I can still remember President Bush saying in 2002 how more Americans owned their homes, and how we needed to open the market to make homes affordable to minorities and blah, blah, blah. None of this is a problem for politicians because they’re usually out of office by the time the repercussions begin to manifest themselves. Now, as we suffer for Bush’s policies, we blame the current administration.
But that’s not quite the point of this blog. Let’s look at Facebook. Just about everyone’s on the damn thing, and it seemed like the IPO was going to be a big deal. So it wasn’t, and it wasn’t the first time an IPO fizzles out. But since most people have a Facebook account and the media played it up as the next big thing, we’re all connected and watching to see what happens next.
Remember all those changes to Facebook we all hate, like “Timeline?” Well, now, Mr. Zuckerberg and his company will have to listen to the stockholders. Most publicly traded companies have a clever way to please the stockholders: layoffs. So in the future, when Facebook stockholders look at their little piece of the social media pie and wonder about their profits, they’ll demand from Mr. Zuckerberg or anyone else in charge, that something be done. That something is layoffs.
That’s how it’s done in America. If the stockholders want their capital gains, the workers will suffer. Forget making a better product, or listening to what the customers want, or experimenting with innovation. The quickest, surefire bet for maximizing short-term profits for the stockholders is to layoff staff.
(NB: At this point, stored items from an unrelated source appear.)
Lemma free_wf dbg b base cnt b' :
  wf b -> (base + cnt <= total_slots b)%nat -> Z.of_nat (total_slots b) < 2 ^ 64 ->
  (forall i, (base <= i < base + cnt)%nat -> is_allocated b i = true) ->
  free dbg b base cnt = Ok b' -> wf b' /\ (allocated_count b' + cnt = allocated_count b)%nat.
Proof.
  intros Hwf Hle Hfit Hall Hfree. pose proof Hwf as (Hl & Hf & Hc).
  pose proof (count_true_remove b base cnt Hle Hall) as Hr.
  pose proof (count_true_le (is_allocated b) (total_slots b)) as Hb.
  pose proof (fun i => is_allocated_free dbg b base cnt _ i Hwf Hle Hfree) as Hi.
  rewrite free_ok in Hfree by (try done; lia). simplify_eq.
  destruct (foldl_words_wf clear_bit (bitmap b) (seq base cnt) clear_bit_wf Hf) as [Hl' Hf'].
  split; [unfold wf; split_and!; simpl; [congruence|done|]|simpl; lia].
  rewrite (count_true_ext _ _ _ (fun i _ => Hi i)). lia.
Qed.

Lemma bitmap_new_free total i : is_allocated (bitmap_new total) i = false.
Proof.
  unfold is_allocated. split_if; [done|]. simpl. rewrite word_bit_testbit.
  destruct (replicate (div_ceil64 total) 0 !! (i / 64)%nat) as [w|] eqn:Hw; simpl; [|apply Z.bits_0].
  apply lookup_replicate in Hw as [-> _]. apply Z.bits_0.
Qed.

Lemma bitmap_new_wf total : wf (bitmap_new total).
Proof.
  split_and!; simpl.
  - apply length_replicate.
  - apply Forall_replicate. unfold fits. lia.
  - rewrite (count_true_ext _ (fun _ => false)), count_true_false; [done|].
    intros. apply bitmap_new_free.
Qed.

Lemma alloc_contiguous_wf b cnt : wf b -> wf (alloc_contiguous b cnt).1.
Proof.
  intros Hwf. destruct (alloc_contiguous_cases b cnt Hwf) as [(base & Hr & _ & ->)|[-> _]]; simpl;
    [by apply mark_allocated_wf|done].
Qed.

#[export] Hint Resolve bitmap_new_wf alloc_contiguous_wf : rust.

(** ** [SlotBitmapView]: the allocator over a shared-memory header *)

Module View.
We don’t need to look very far. Since the mid-seventies America’s “Big Three” car companies have relied on layoffs to maximize profits instead of building better, more reliable and economical vehicles. And look at newspapers. Just about every single media company in the U.S. has had layoffs in the last five years. Today the New York Times ran an article about the New Orleans Times-Picayune heading for layoffs.
After the corporatization of the media, layoffs became the norm. Newspapers and magazines lay people off as if they were taking down ornaments from a Christmas tree. Profits grow slightly because of these “cost cutting” measures, but soon the tree will have no ornaments left. I worked at a newspaper that actually made a profit, but when it did not make enough, the layoffs came. While much of the staff had to leave the paper, management stayed on. I guess that’s what management does. Still, the quality of the newspaper is much worse, but it doesn’t matter to them, because the stock went up.
Now, even companies in the tech industry that are not moving fast enough, are going to suffer the same fate as slow moving newspapers. Hewlett-Packard is getting ready to lay off almost 30,000 employees. Hello profits!
As Facebook moves forward, it will need to appease its investors’ hunger for profits. If the plan to sell Facebook-user information and targeted advertising space does not help stock dividends, investors will demand layoffs. Just as it happens with most public corporations, layoffs are a quick, easy fix. People are always expendable when it comes to profits.